Forward-Looking Statements
This press release may include forward-looking statements. Forward-looking statements are statements regarding or based upon our management’s current intentions, beliefs or expectations relating to, among other things, Titan America’s future results of operations, financial condition, liquidity, prospects, growth, strategies, developments in the industry in which we operate and the proposed offering. In some cases, you can identify forward-looking statements by terminology such as “continue,” “could,” “expect,” “goal,” “may,” “plan,” “predict,” “propose,” “should,” “target,” “will,” “would” and other similar expressions that are predictions of or indicate future events and future trends, or the negative of these terms or other comparable terminology. By their nature, forward-looking statements are subject to risks, uncertainties and assumptions that could cause actual results or future events to differ materially from those expressed or implied thereby. These risks, uncertainties and assumptions could adversely affect the outcome and financial effects of the plans and events described herein. Forward-looking statements contained in this report regarding trends or current activities should not be taken as a report that such trends or activities will continue in the future. Titan America undertakes no obligation to update or revise any forward-looking statements, whether as a result of new information, future events or otherwise. You should not place undue reliance on any such forward-looking statements, which speak only as of the date of this report. The information contained in this report is subject to change without notice. No re-report or warranty, express or implied, is made as to the fairness, accuracy, reasonableness or completeness of the information contained herein and no reliance should be placed on it. This press release has been prepared in English and translated into French. In the case of discrepancies between the two versions, the English version will prevail.

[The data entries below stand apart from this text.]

(** C3.  A [2nnn] call on a full stack (all 16 slots non-zero) reports no
    overflow: it succeeds, increments [sp] past 16 and jumps, but the scan
    for a free slot finds none, so the return address is dropped and the
    stack is left as it was. *)
Theorem call_on_full_stack_drops_return (r : Z) (s s1 : Chip8) :
  get_next_instruction s = Some s1 -> debug_print s1 = Some tt ->
  Z.shiftr (opcode s1) 12 = 2 -> 0 <= sp s1 < 255 ->
  (forall j, 0 <= j < 16 -> stack s1 j <> 0) ->
  exists s', execute r s = Some s' /\
    sp s' = sp s1 + 1 /\
    stack s' = stack s1 /\
    pc s' = Z.shiftr (opcode s1) 4.
Proof.
  intros Hf Hd Hc Hsp Hfull. rewrite (execute_after_fetch r s s1 Hf Hd).
  unfold dispatch.
  rewrite (class_nibble (opcode s1) 2) by (assumption || lia). cbn -[push_scan].
  unfold u8_add. destruct (Z.ltb_spec (sp s1 + 1) 256); [|lia]. cbn -[push_scan].
  eexists. split; [reflexivity|]. cbn -[push_scan].
  split; [reflexivity|]. split; [|reflexivity].
  apply push_scan_full. intros j Hj. apply Hfull. lia.
Qed.

(** C3 witness: 16 self-calls of [fixture_call_loop] from an empty stack
    fill every slot with 0x222; the 17th call then succeeds with [sp = 17]
    and the stack unchanged, so its return address 0x222 is not pushed. *)
Lemma call_on_full_stack_drops_return_witness :
  option_map (fun s => (sp s, stack s 0, stack s 15))
    (run (fun _ => 0) 16 fixture_call_loop) = Some (16, 0x222, 0x222) /\
  option_map sp (run (fun _ => 0) 17 fixture_call_loop) = Some 17 /\
  exists s', execute 0 (after 16 fixture_call_loop) = Some s' /\
    sp s' = 16 + 1 /\
    stack s' = stack (fetched (after 16 fixture_call_loop)) /\
    pc s' = Z.shiftr (opcode (fetched (after 16 fixture_call_loop))) 4.
Proof.
  split; [vm_compute; reflexivity|].
  split; [vm_compute; reflexivity|].
  change (16 + 1) with (sp (fetched (after 16 fixture_call_loop)) + 1).
  assert (E : sp (fetched (after 16 fixture_call_loop)) = 16)
    by (vm_compute; reflexivity).
  apply (call_on_full_stack_drops_return 0 (after 16 fixture_call_loop)
           (fetched (after 16 fixture_call_loop)));
    [vm_compute; reflexivity .. | rewrite E; lia |].
  intros j Hj.
  assert (Hs : forall j, 0 <= j < 16 ->
            stack (fetched (after 16 fixture_call_loop)) j = 0x222).
  { intros k Hk.
    assert (k = 0 \/ k = 1 \/ k = 2 \/ k = 3 \/ k = 4 \/ k = 5 \/ k = 6 \/
            k = 7 \/ k = 8 \/ k = 9 \/ k = 10 \/ k = 11 \/ k = 12 \/
            k = 13 \/ k = 14 \/ k = 15) as Hk' by lia.
    repeat destruct Hk' as [-> | Hk']; try (subst k); vm_compute; reflexivity. }
  rewrite (Hs j Hj). discriminate.
Defined.

(** ** The ALU *)

(** C4.  Every [8xy_] instruction, [8xy4] included, leaves the fetched
    state unchanged: the sub-dispatch reads [self.opcode >> 12] (always 8)
    instead of the low nibble, so no sum is stored and VF is not written. *)
Theorem add_carry_is_noop (r : Z) (s s1 : Chip8) :
  get_next_instruction s = Some s1 -> debug_print s1 = Some tt ->
  Z.shiftr (opcode s1) 12 = 8 -> execute r s = Some s1.
Proof.
  intros Hf Hd Hc. rewrite (execute_after_fetch r s s1 Hf Hd).
  now apply dispatch_alu_noop.
Qed.

(** C4 witness: V0 = 250, V1 = 10, [8014]: V0 stays 250 and VF stays 0. *)
Lemma add_carry_is_noop_witness :
  execute 0 (fixture 250 10 0 0x80 0x14)
    = Some (fetched (fixture 250 10 0 0x80 0x14)) /\
  registers (fetched (fixture 250 10 0 0x80 0x14)) 0 = 250 /\
  registers (fetched (fixture 250 10 0 0x80 0x14)) 0xF = 0.
Proof.
  split; [|split; vm_compute; reflexivity].
  apply add_carry_is_noop; vm_compute; reflexivity.
Defined.

(** C5 (failing inputs).  [7001] with V0 = 255 panics on the u8 addition
    ([+=] is not [wrapping_add]); [8015] with V0 = 1, V1 = 2 is a no-op,
    leaving V0 = 1 instead of 255. *)
Theorem wrapping_arith_fails :
  execute 0 (fixture 255 0 0 0x70 0x01) = None /\
  option_map (fun s => (registers s 0, registers s 0xF))
    (execute 0 (fixture 1 2 0 0x80 0x15)) = Some (1, 0).
Proof. split; vm_compute; reflexivity. Qed.

(** ** Jumps and the address register *)

(** C6.  [1nnn] sets [pc] to [opcode & 0xF], the low 4 bits only. *)
Theorem jump_keeps_low_nibble (r : Z) (s s1 : Chip8) :
  get_next_instruction s = Some s1 -> debug_print s1 = Some tt ->
  Z.shiftr (opcode s1) 12 = 1 ->
  execute r s = Some (set_pc s1 (Z.land (opcode s1) 0xF)).
Proof.
  intros Hf Hd Hc. rewrite (execute_after_fetch r s s1 Hf Hd).
  unfold dispatch. rewrite (class_nibble (opcode s1) 1) by (assumption || lia).
  reflexivity.
Qed.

Financial Measures (Non-IFRS)
In addition to the financial information presented in accordance with International Financial Reporting Standards (“IFRS”), this press release includes the following Non-IFRS financial measures: Adjusted EBITDA, Adjusted EBITDA Margin, free cash flow and net debt. We define Adjusted EBITDA as net income before finance cost, net, income tax expense, depreciation, depletion and amortization, further adjusted to remove the impact of additional items such as (gain)/loss on disposal of fixed assets, asset impairment (recovery)/loss, foreign exchange (gain)/loss, net, derivative financial instrument (gain)/loss, net, fair value loss on sale of accounts receivable, net, share-based compensation and other non-recurring items, including certain transaction costs related to our initial public offering. We define Adjusted EBITDA Margin as Adjusted EBITDA divided by revenues. We define free cash flow as net cash provided by operating activities, less net payments for capital expenditures, which includes (i) investments in equipment, (ii) investments in identifiable intangible assets and (iii) proceeds from the sale of assets, net of disposition costs. We define net debt as the sum of short and long-term borrowings, including accrued interest and current and non-current lease liabilities less cash and cash equivalents. See “Reconciliation of IFRS to Non-IFRS” section for a detailed reconciliation of Non-IFRS financial measures to the most directly comparable IFRS measure.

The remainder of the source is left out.